PFSense SNMP Firewall Configuration

By default, the PFsense firewall does not allow external SNMP connections to the WAN interface.

In our example we are going to create a firewall rule to allow the SNMP communication.

Access the Pfsense Firewall menu and select the Rules option.

pfsense firewall rule menu

Click on the Add button to add a rule to the Top of the list.

pfsense add firewall rule

On the Firewall rule creation screen, perform the following configuration:

• Action - Pass
• Interface - WAN
• Address family - IPV4
• Protocol - UDP

pfsense firewall snmp rule

On the Source configuration screen, you need to define the IP address that should be allowed to perform SNMP communication with the Pfsense firewall.

In our example, any computer is able to perform SNMP communication with the firewall.

pfsense snmp firewall source

On the Firewall destination screen, perform the following configuration:

• Destination - Wan address
• Destination port range- From SNMP 161 to SNMP 161

pfsense snmp firewall destination

On the Firewall Extra options screen, you may enter a description to the firewall rule.

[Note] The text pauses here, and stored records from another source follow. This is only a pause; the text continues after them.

(* ===== verification/TrieHash.v ===== *)
(** * Nodes and trees

    [repr] relates the nodes of a trie, in part in memory and in part in the database, to the tree
    they stand for.  The lemmas say that decoding the encoding of a tree gives nodes that represent
    it, and that the hasher, with its cached hashes, computes the hash of the tree. *)

From S2P Require Import Prelude Bytes Rlp RlpTheorems VM TrieKeys TrieNode Trie TrieSpec.

Set Default Proof Using "Type".

(** ** Encoding nodes *)

(** The value that [node_encode] writes. *)
Fixpoint nitem (n : node) : item :=
  match n with
  | nilNode => Str []
  | fullNode cs _ => Lst (map nitem cs)
  | shortNode k v _ => Lst [Str k; nitem v]
  | hashNode h => Str h
  | valueNode v => Str v
  end.

Inductive encodable : node -> Prop :=
  | en_nil : encodable nilNode
  | en_val v : encodable (valueNode v)
  | en_hash h : encodable (hashNode h)
  | en_short k v fl : encodable v -> encodable (shortNode k v fl)
  | en_full cs fl : cs <> [] -> (forall i c, cs !! i = Some c -> encodable c) -> encodable (fullNode cs fl).

(** A child: the empty string for nil. *)
Definition encode_child (w : encBuffer) (n : node) : Outcome encBuffer :=
  if is_nil n then Ret (append_str w [128]) else node_encode w n.

Lemma encode_child_item n : encodable n -> forall w, encode_child w n = writeItem w (nitem n).
Proof.
  induction 1 as [|v|h|k v fl Hv IH|cs fl Hne Hcs IH]; intros w.
  - change (Ret (append_str w [128]) = Ret (writeBytes w [])). by rewrite writeBytes_eq.
  - done.
  - done.
  - unfold encode_child. cbn [is_nil node_encode]. change (nitem (shortNode k v fl)) with (Lst [Str k; nitem v]).
    rewrite writeItem_list by done. destruct (buf_list w) as [o w']. cbn [writeItems writeItem mbind outcome_bind].
    fold (encode_child (writeBytes w' k) v). rewrite IH. cbn [mbind outcome_bind]. by destruct (writeItem _ (nitem v)).
  - unfold encode_child. cbn [is_nil node_encode]. change (nitem (fullNode cs fl)) with (Lst (nitem <$> cs)).
    rewrite writeItem_list by (by destruct cs). destruct (buf_list w) as [o w']. clear Hne.
    match goal with |- mbind _ (?f w' cs) = _ => assert (Hgo : f w' cs = writeItems w' (nitem <$> cs)) end.
    { clear w. revert w'. clear Hcs. induction cs as [|c cs IHcs]; intros w'; [done|].
      rewrite fmap_cons. cbn [writeItems]. rewrite <- (IH 0%nat c eq_refl). unfold encode_child.
      destruct (if is_nil c then _ else _) as [w''|]; [|done]. cbn [mbind outcome_bind]. apply IHcs.
      intros i. apply (IH (S i)). }
    by rewrite Hgo.
Qed.

Lemma nodeToBytes_item n : encodable n -> n <> nilNode -> is_u64 (len (encode (nitem n))) ->
  nodeToBytes n = Ret (encode (nitem n)).
Proof.
  intros He Hn Hu. unfold nodeToBytes. destruct (writeItem_bytes _ Hu) as (b & E & Eb).
  pose proof (encode_child_item n He emptyBuf) as H. unfold encode_child in H. destruct (is_nil n) eqn:En; [by destruct n|].
  rewrite H, E. cbn [mbind outcome_bind]. by rewrite Eb.
Qed.

Section repr.
Context `{C : Crypto}.

(** ** Decoding *)

(** What decoding the encoding of a tree gives; [h] is the hash the decoder is called with. *)
Fixpoint dnode (h : option bytes) (t : tree) : node :=
  let dref t :=
    match t with
    | TNil => nilNode
    | TVal v => valueNode v
    | _ => if len (tenc t) <? 32 then dnode None t else hashNode (thash t)
    end in
  match t with
  | TNil => nilNode
  | TVal v => valueNode v
  | TShort k t => shortNode k (dref t) (mkFlag h false)
  | TFull ts => fullNode (map dref ts) (mkFlag h false)
  end.

Definition dref (t : tree) : node :=
  match t with
  | TNil => nilNode
  | TVal v => valueNode v
  | _ => if len (tenc t) <? 32 then dnode None t else hashNode (thash t)
  end.

Lemma dnode_short h k t : dnode h (TShort k t) = shortNode k (dref t) (mkFlag h false).
Proof. by destruct t. Qed.
Lemma dnode_full h ts : dnode h (TFull ts) = fullNode (dref <$> ts) (mkFlag h false).
Proof. done. Qed.

Lemma split_str d rest : Forall is_byte d -> len d <> 1 -> is_u64 (len (encode (Str d) ++ rest)) ->
  Split (encode (Str d) ++ rest) = Ret (inl (KString, d, rest)).
Proof.
  intros Hd Hl Hu. destruct (Split_encode (Str d) rest (ok_Str d Hd) Hu) as (k & c & E & _ & Hf & _ & Hk & ->).
  rewrite E. destruct k; [|done|done]. destruct Hf as (x & -> & _). by cbn in Hl.
Qed.

Lemma decodeRef_ok dec D t rest : canon D t -> D <= maxLen -> is_u64 (len (encode (tref t) ++ rest)) ->
  (t <> TNil -> len (tenc t) < 32 -> dec None (tenc t ++ rest) = Ret (inl (dnode None t))) ->
  decodeRef dec (encode (tref t) ++ rest) = Ret (inl (dref t, rest)).
Proof.
  intros Hc HD Hu Hdec. destruct (decide (t = TNil)) as [->|Hn].
  { unfold decodeRef. change (tref TNil) with (Str []) in *. rewrite split_str by done. done. }
  assert (Hv : forall v, t <> TVal v) by (intros v ->; by apply canon_not_val in Hc).
  assert (Ed : dref t = if len (tenc t) <? 32 then dnode None t else hashNode (thash t)) by (destruct t; [done|by destruct (Hv v)|done..]).
  destruct (tref_hash_or_list t Hn Hv) as [(Hl & Et & l & El)|(Hl & Et)]; rewrite Ed, Et in *.
  - rewrite (proj2 (Z.ltb_lt _ _)) by done. destruct (canon_fine D t Hc HD Hn) as [Hok _].
    rewrite El in Hok, Hu. rewrite El. destruct (Split_encode (Lst l) rest Hok Hu) as (k & c & E & _ & _ & _ & -> & ->).
    unfold decodeRef. rewrite E. cbn [mbind outcome_bind].
    replace (len (encode (Lst l) ++ rest) - len rest) with (len (tenc t)) by (unfold tenc; rewrite El, len_app; lia).
    rewrite (proj2 (Z.ltb_ge hashLen _)) by (unfold hashLen; lia). rewrite <- El. fold (tenc t). by rewrite Hdec.
  - rewrite (proj2 (Z.ltb_ge _ _)) by done. unfold decodeRef.
    pose proof (hashData_length (tenc t)) as Hh. fold (thash t) in Hh.
    rewrite split_str; [|apply hashData_bytes|lia|done]. cbn [mbind outcome_bind]. by rewrite Hh.
Qed.

Lemma decodeChildren_ok dec ts : forall rest,
  (forall i t rest, ts !! i = Some t -> is_u64 (len (encode (tref t) ++ rest)) ->
     decodeRef dec (encode (tref t) ++ rest) = Ret (inl (dref t, rest))) ->
  is_u64 (len (concat (encode <$> (tref <$> ts)) ++ rest)) ->
  decodeChildren dec (length ts) (concat (encode <$> (tref <$> ts)) ++ rest) = Ret (inl (dref <$> ts, rest)).
Proof.
  induction ts as [|t ts IH]; intros rest H Hu; [done|]. rewrite !fmap_cons in *. cbn [concat length decodeChildren] in *.
  rewrite <- app_assoc in *. rewrite (H 0%nat t) by done. cbn [mbind outcome_bind].
  rewrite len_app in Hu. pose proof (len_nonneg (encode (tref t))).
  pose proof (len_nonneg (concat (encode <$> (tref <$> ts)) ++ rest)).
  rewrite IH; [done| |unfold_u64; lia]. intros i. apply (H (S i)).
Qed.

(** The elements of a list are shorter than the list. *)
Lemma encode_elem_shorter l i it : l !! i = Some it -> (length (encode it) < length (encode (Lst l)))%nat.
Proof.
  intros Hi. assert (H : (length (encode it) <= length (concat (encode <$> l)))%nat).
  { revert i Hi. induction l as [|x l IH]; intros [|i] Hi; try done; rewrite fmap_cons; cbn [concat]; rewrite length_app.
    - injection Hi as ->. lia.
    - specialize (IH i Hi). lia. }
  cbn [encode]. rewrite length_app. unfold puthead. case_if; cbn [length]; lia.
Qed.

Lemma tenc_pos t : t <> TNil -> (forall v, t <> TVal v) -> 1 <= len (tenc t).
Proof. intros. apply encode_nonempty. Qed.

Lemma len0_app (l r : bytes) : 1 <= len l -> (len (l ++ r) =? 0) = false.
Proof. intros. rewrite len_app. pose proof (len_nonneg r). lia. Qed.

Lemma take_last_17 {A} (l : list A) x : length l = 17%nat -> l !! 16%nat = Some x -> l = take 16 l ++ [x] /\ length (take 16 l) = 16%nat.
Proof.
  intros Hl Hx. split; [|rewrite length_take; lia]. rewrite <- (take_drop 16 l) at 1. f_equal.
  apply drop_S in Hx. rewrite Hx. f_equal. apply length_zero_iff_nil. rewrite length_drop. lia.
Qed.

Lemma payload_u64 l rest : is_u64 (len (encode (Lst l) ++ rest)) -> is_u64 (len (concat (encode <$> l))).
Proof.
  cbn [encode]. rewrite !len_app. intros Hu. pose proof (len_nonneg rest). pose proof (len_nonneg (concat (encode <$> l))).
  pose proof (len_nonneg (puthead 192 247 (len (concat (encode <$> l))))). unfold_u64. lia.
Qed.

(** What the decoder does with a list. *)
Lemma decode_list fuel h l rest : item_ok (Lst l) -> is_u64 (len (encode (Lst l) ++ rest)) ->
  decodeNodeFuel (S fuel) h (encode (Lst l) ++ rest) =
    if len l =? 2 then decodeShort (decodeNodeFuel fuel) h (concat (encode <$> l))
    else if len l =? 17 then decodeFull (decodeNodeFuel fuel) h (concat (encode <$> l))
    else Ret (inr (DecElements (len l))).
Proof.
  intros Hok Hu. cbn [decodeNodeFuel]. rewrite len0_app by apply encode_nonempty.
  destruct (split_list_encode _ rest Hok Hu) as [E1 E2]. rewrite E1. cbn [mbind outcome_bind].
  rewrite E2. done.
Qed.

Lemma decodeShort_key dec h k it : hex_ok k -> is_u64 (len (concat (encode <$> [Str (compact k); it]))) ->
  is_u64 (len (encode it ++ [])) /\
  decodeShort dec h (concat (encode <$> [Str (compact k); it])) =
    if hasTerm k then
      v ← SplitString (encode it ++ []);
      match v with
      | inr e => Ret (inr (DecRlp e))
      | inl (val, _) => Ret (inl (shortNode k (valueNode val) (mkFlag h false)))
      end
    else
      r ← decodeRef dec (encode it ++ []);
      match r with
      | inr e => Ret (inr e)
      | inl (r, _) => Ret (inl (shortNode k r (mkFlag h false)))
      end.
Proof.
  intros Hk Hu. destruct (compact_fine _ Hk) as (_ & Hb & _ & Ek). cbn [fmap list_fmap concat encode] in *. split.
  - rewrite len_app in Hu. pose proof (len_nonneg (encode_bytes (compact k))). pose proof (len_nonneg (encode it ++ [])).
    unfold_u64. lia.
  - unfold decodeShort. rewrite split_string_encode by done. cbn [mbind outcome_bind]. rewrite Ek. done.
Qed.
(* ===== verification/TrieOps.v ===== *)
(** * The operations on nodes refine the operations on trees

    [get], [insert] and [delete] on nodes that represent a canonical tree: the value they find, the
    tree that the new nodes represent, and that it is canonical again.  No operation panics or runs
    out of fuel, whether the nodes are in memory or still in the database. *)

From S2P Require Import Prelude Bytes Rlp RlpTheorems VM TrieKeys TrieNode Trie TrieSpec TrieHash.

Set Default Proof Using "Type".

(** ** Complete keys *)

Lemma complete_cons x r : complete (x :: r) -> (is_nibble x /\ complete r) \/ (x = 16 /\ r = []).
Proof.
  intros ([|y ns] & Hn & E); cbn in E; injection E as -> ->; [by right|left].
  apply Forall_cons in Hn as [Hy Hn]. split; [done|by exists ns].
Qed.

Lemma complete_not_nil : ~ complete [].
Proof. intros ([|y ns] & _ & E); done. Qed.

Lemma complete_app ns r : Forall is_nibble ns -> complete (ns ++ r) -> complete r.
Proof.
  induction ns as [|x ns IH]; intros Hn Hc; [done|]. apply Forall_cons in Hn as [Hx Hn].
  cbn in Hc. apply complete_cons in Hc as [[_ Hc]|[-> _]]; [by apply IH|]. unfold is_nibble in Hx. lia.
Qed.

Lemma complete_term ns r : Forall is_nibble ns -> complete ((ns ++ [16]) ++ r) -> r = [].
Proof.
  intros Hn Hc. rewrite <- app_assoc in Hc. apply complete_app in Hc; [|done]. cbn in Hc.
  apply complete_cons in Hc as [[Hx _]|[_ ->]]; [unfold is_nibble in Hx; lia|done].
Qed.

Lemma complete_split k r : complete (k ++ r) -> (r = [] /\ complete k) \/ (Forall is_nibble k /\ complete r).
Proof.
  induction k as [|x k IH]; intros Hc; [by right|]. cbn in Hc. apply complete_cons in Hc as [[Hx Hc]|[-> E]].
  - destruct (IH Hc) as [[-> (ns & Hn & ->)]|[Hk Hr]]; [left|right; auto].
    split; [done|]. exists (x :: ns). auto.
  - apply app_eq_nil in E as [-> ->]. left. split; [done|]. by exists [].
Qed.

(** A subtree and the rest of a key that leads into it. *)
Definition at_key (D : Z) (t : tree) (rest : bytes) : Prop :=
  (canon D t /\ complete rest) \/ (rest = [] /\ (t = TNil \/ exists v, t = TVal v /\ val_ok v)).

Lemma at_key_full D ts rest : at_key D (TFull ts) rest -> canon D (TFull ts) /\ exists i t r,
  rest = Z.of_nat i :: r /\ ts !! i = Some t /\ at_key (D - 1) t r /\ (i <= 16)%nat.
Proof.
  intros [[Hc Hk]|[_ [?|(v & ? & _)]]]; [|done..]. split; [done|].
  destruct rest as [|x r]; [by apply complete_not_nil in Hk|].
  pose proof (canon_full_inv _ _ Hc) as (_ & Hl & _). apply complete_cons in Hk as [[Hx Hr]|[-> ->]].
  - unfold is_nibble in Hx. destruct (lookup_lt_is_Some_2 ts (Z.to_nat x)) as [t Ht]; [lia|].
    exists (Z.to_nat x), t, r. rewrite Z2Nat.id by lia. split_and!; [done|done| |lia].
    destruct (canon_child D ts _ t Hc Ht) as [[_ Hct]|[? _]]; [by left|lia].
  - destruct (lookup_lt_is_Some_2 ts 16) as [t Ht]; [lia|]. exists 16%nat, t, []. split_and!; [done|done| |lia].
    destruct (canon_child D ts _ t Hc Ht) as [[? _]|[_ Hv]]; [lia|]. by right.
Qed.

Lemma at_key_short D k t rest : at_key D (TShort k t) rest -> canon D (TShort k t) /\ complete rest /\ k <> [] /\
  (forall r, rest = k ++ r -> at_key (D - len k) t r) /\
  ((exists ns v, k = ns ++ [16] /\ Forall is_nibble ns /\ t = TVal v /\ val_ok v) \/
   (Forall is_nibble k /\ exists ts, t = TFull ts /\ canon (D - len k) t)).
Proof.
  intros [[Hc Hk]|[_ [?|(v & ? & _)]]]; [|done..]. split_and!; [done|done|by eapply canon_short_key|..].
  - intros r ->. inversion Hc as [|? ns v Hn Hv Hl|? ns ts Hne Hn Hc'|]; subst.
    + right. split; [by eapply complete_term|]. right. by exists v.
    + left. split; [done|by eapply complete_app].
  - inversion Hc as [|? ns v Hn Hv Hl|? ns ts Hne Hn Hc'|]; subst; [left; by exists ns, v|right; eauto].
Qed.

Lemma at_key_canon D t rest : at_key D t rest -> rest <> [] -> canon D t /\ complete rest.
Proof. intros [?|[-> _]]; done. Qed.

(** ** Updates of trees *)

(** [t'] stores [o] at the key [r] and agrees with [t] elsewhere. *)
Definition upd (t : tree) (r : bytes) (o : option bytes) (t' : tree) : Prop :=
  forall q, tlookup t' q = if decide (q = r) then o else tlookup t q.

Lemma upd_short k t r o t' : upd t r o t' -> upd (TShort k t) (k ++ r) o (TShort k t').
Proof.
  intros H q. cbn [tlookup]. destruct (HasPrefix q k) eqn:E.
  - apply HasPrefix_inv in E. revert E. generalize (drop (length k) q) as s. intros s ->. rewrite (H s).
    destruct (decide (s = r)) as [->|Hne]; [by rewrite decide_True|]. rewrite decide_False; [done|].
    intros Hq. by apply app_inv_head in Hq.
  - rewrite decide_False; [done|]. intros ->. by rewrite HasPrefix_app in E.
Qed.

Lemma child_at_insert ts i t z : (i < length ts)%nat ->
  child_at (<[i := t]> ts) z = if decide (z = Z.of_nat i) then t else child_at ts z.
Proof.
  intros Hi. unfold child_at, child_index. destruct (Z.leb_spec 0 z).
  - case_decide as E.
    + subst z. rewrite Nat2Z.id, list_lookup_insert_eq by done. done.
    + rewrite list_lookup_insert_ne by lia. done.
  - by rewrite decide_False by lia.
Qed.

Lemma child_at_replicate n z : child_at (replicate n TNil) z = TNil.
Proof.
  unfold child_at. destruct (child_index z) as [i|]; [|done]. destruct (replicate n TNil !! i) eqn:E; [|done].
  by apply lookup_replicate in E as [-> _].
Qed.

Lemma upd_full ts i t r o t' : ts !! i = Some t -> upd t r o t' ->
  upd (TFull ts) (Z.of_nat i :: r) o (TFull (<[i := t']> ts)).
Proof.
  intros Hi H q. destruct q as [|z q]; [done|]. apply lookup_lt_Some in Hi as Hlt.
  rewrite !tlookup_full, child_at_insert by done. case_decide as E.
  - subst z. rewrite H, (child_at_lookup _ _ _ Hi). destruct (decide (q = r)) as [->|]; [by rewrite decide_True|].
    rewrite decide_False; [done|congruence].
  - rewrite decide_False; [done|congruence].
Qed.

(** A short node with a key that may be empty. *)
Definition graft (k : bytes) (t : tree) : tree := match k with [] => t | _ => TShort k t end.

Lemma tlookup_short_nil t q : tlookup (TShort [] t) q = tlookup t q.
Proof. done. Qed.

Lemma tlookup_graft k t q : tlookup (graft k t) q = tlookup (TShort k t) q.
Proof. by destruct k. Qed.

Lemma HasPrefix_cons x q y k : HasPrefix (x :: q) (y :: k) = (x =? y) && HasPrefix q k.
Proof.
  unfold HasPrefix. cbn [length take]. destruct (Z.eqb_spec x y) as [->|]; cbn [andb].
  - apply bool_decide_ext. split; [by intros [=]|by intros ->].
  - apply bool_decide_eq_false_2. congruence.
Qed.

Lemma tlookup_short_cons y k t x q :
  tlookup (TShort (y :: k) t) (x :: q) = if x =? y then tlookup (TShort k t) q else None.
Proof. cbn [tlookup length drop]. rewrite HasPrefix_cons. by destruct (x =? y). Qed.

Lemma tlookup_short_app a b t q : tlookup (TShort (a ++ b) t) q = tlookup (TShort a (TShort b t)) q.
Proof.
  revert q. induction a as [|x a IH]; intros q; [done|]. destruct q as [|z q]; [done|].
  cbn [app]. rewrite !tlookup_short_cons. by destruct (z =? x).
Qed.

(** The full node that replaces a short node whose key differs from the one that is inserted. *)
Definition branch (y x : nat) (t1 t2 : tree) : tree := TFull (<[x := t2]> (<[y := t1]> (replicate 17 TNil))).

Lemma upd_branch y x s r t v : x <> y -> (y <= 16)%nat -> (x <= 16)%nat ->
  upd (TShort (Z.of_nat y :: s) t) (Z.of_nat x :: r) (Some v) (branch y x (graft s t) (graft r (TVal v))).
Proof.
  intros Hne Hy Hx [|z q]; [done|]. unfold branch.
  rewrite tlookup_full, !child_at_insert by (rewrite ?length_insert, ?length_replicate; lia). rewrite tlookup_short_cons.
  case_decide as Ez.
  - subst z. rewrite (proj2 (Z.eqb_neq _ _)) by lia. rewrite tlookup_graft.
    case_decide as Eq.
    + injection Eq as ->. pose proof (tlookup_short r (TVal v) []) as E. rewrite app_nil_r in E. done.
    + destruct (tlookup (TShort r (TVal v)) q) as [w|] eqn:E; [|done].
      apply tlookup_short_inv in E as (r' & -> & [-> _]%tlookup_val). rewrite app_nil_r in Eq. done.
  - rewrite (decide_False (P := z :: q = _)) by congruence. case_decide as Ey.
    + subst z. by rewrite Z.eqb_refl, tlookup_graft.
    + rewrite (proj2 (Z.eqb_neq _ _)) by lia. by rewrite child_at_replicate.
Qed.

Lemma upd_ext t t2 r o t' : (forall q, tlookup t q = tlookup t2 q) -> upd t2 r o t' -> upd t r o t'.
Proof. intros E H q. by rewrite H, E. Qed.

(** What may stand below a full node at the index [i]. *)
Definition child_ok (D : Z) (i : nat) (t : tree) : Prop :=
  ((i < 16)%nat /\ canon D t) \/ (i = 16%nat /\ (t = TNil \/ exists v, t = TVal v /\ val_ok v)).

Lemma canon_full_of D ts : 1 <= D -> length ts = 17%nat -> (forall i t, ts !! i = Some t -> child_ok (D - 1) i t) ->
  (exists i j t u, i <> j /\ ts !! i = Some t /\ t <> TNil /\ ts !! j = Some u /\ u <> TNil) -> canon D (TFull ts).
Proof.
  intros HD Hl Hc (i & j & t & u & Hij & Hi & Ht & Hj & Hu). apply (canon_full D ts i j); eauto.
  - intros m w Hm Hw. destruct (Hc m w Hw) as [[_ ?]|[? _]]; [done|lia].
  - destruct (lookup_lt_is_Some_2 ts 16) as [w Hw]; [lia|]. rewrite Hw.
    destruct (Hc _ _ Hw) as [[? _]|[_ [->|(v & -> & Hv)]]]; [lia|by left|right; eauto].
Qed.

Lemma canon_children D ts i t : canon D (TFull ts) -> ts !! i = Some t -> child_ok (D - 1) i t.
Proof. apply canon_child. Qed.

Lemma canon_branch D y x t1 t2 : x <> y -> 1 <= D -> child_ok (D - 1) y t1 -> child_ok (D - 1) x t2 ->
  t1 <> TNil -> t2 <> TNil -> canon D (branch y x t1 t2).
Proof.
  intros Hne HD H1 H2 N1 N2. assert (Hy : (y <= 16)%nat) by (destruct H1; lia). assert (Hx : (x <= 16)%nat) by (destruct H2; lia).
  apply canon_full_of; [done|by rewrite !length_insert, length_replicate| |].
  - intros i t Ht. destruct (decide (i = x)) as [->|Hix].
    { rewrite list_lookup_insert_eq in Ht by (rewrite length_insert, length_replicate; lia). by injection Ht as <-. }
    rewrite list_lookup_insert_ne in Ht by done. destruct (decide (i = y)) as [->|Hiy].
    { rewrite list_lookup_insert_eq in Ht by (rewrite length_replicate; lia). by injection Ht as <-. }
    rewrite list_lookup_insert_ne in Ht by done. apply lookup_replicate in Ht as [-> Hi].
    destruct (decide (i = 16%nat)) as [->|]; [right; split; [done|by left]|left; split; [lia|constructor]].
  - exists y, x, t1, t2. split_and!; try done.
    + rewrite list_lookup_insert_ne, list_lookup_insert_eq; [done| |done]. rewrite length_replicate. lia.
    + rewrite list_lookup_insert_eq; [done|]. rewrite length_insert, length_replicate. lia.
Qed.

(** ** Slices of keys *)

Lemma slice_rest (p r : bytes) : slice (p ++ r) (len p) (len (p ++ r)) = Ret r.
Proof.
  rewrite slice_ok by (rewrite ?len_app; pose proof (len_nonneg p); pose proof (len_nonneg r); lia). f_equal.
  unfold zslice, len. rewrite Nat2Z.id, drop_app_length, length_app. apply take_ge. lia.
Qed.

pfsense snmp firewall extra

Click on the Save button, you will be sent back to the Firewall configuration screen.

Now, you need to reload the firewall rules to apply the SNMP configuration.

Click on the Apply changes button to reload the firewall configuration.

Pfsense apply firewall rule

You have finished the PFsense firewall configuration to allow SNMP communication using the WAN interface.

Tutorial - Zabbix Monitoring PFSense via SNMP

Now, we need to access the Zabbix server dashboard and add the Linux computer as a Host.

Open your browser and enter the IP address of your web server plus /zabbix.

In our example, the following URL was entered in the Browser:

• http://192.168.15.10/zabbix

On the login screen, use the default username and default password.

• Default Username: Admin
• Default Password: zabbix

zabbix login

After a successful login, you will be sent to the Zabbix Dashboard.

Zabbix 4.4 dashboard

On the dashboard screen, access the Configuration menu and select the Host option.

zabbix add host

On the top right of the screen, click on the Create host button.

Zabbix Create Host

On the Host configuration screen, you will have to enter the following information:

• Host Name - Enter a Hostname to identify the PFSense server.
• Visible Hostname - Repeat the hostname.
• New group - Enter a name to identify a group of similar devices.
• Agent Interface - Click on the Remove button.
• SNMP Interface - Click on the Add button and enter the IP address of the PFsense server.

Here is the original image, before our configuration.

zabbix add host

Here is the new image with our configuration.

zabbix pfsense snmp host

Next, we need to configure the SNMP community that Zabbix will use to connect on the PFsense firewall.

Access the Macros tab on the top of the screen.

Create a macro named: {$SNMP_COMMUNITY}

The {$SNMP_COMMUNITY} macro value should be the PFSense SNMP community.

Zabbix SNMP Macro Linux

In our example, the {$SNMP_COMMUNITY} value is GokuBlack

Next, we need to associate the host with a specific network monitor template.

By default, Zabbix comes with a large variety of monitoring templates.

Access the Templates tab on the top of the screen.

Locate and select the template named: Template Net Network Generic Device SNMPv2

zabbix snmp device template

After a few minutes, you will be able to see the initial result on the Zabbix Dashboard.

The final result will take at least one hour.

By default, Zabbix will wait 1 hour to discover the number of interfaces available on the Pfsense server.

By default, Zabbix will wait 1 hour before collect information from the network interfaces.

Congratulations! You have configured the Zabbix server to monitor a Pfsense firewall using SNMP.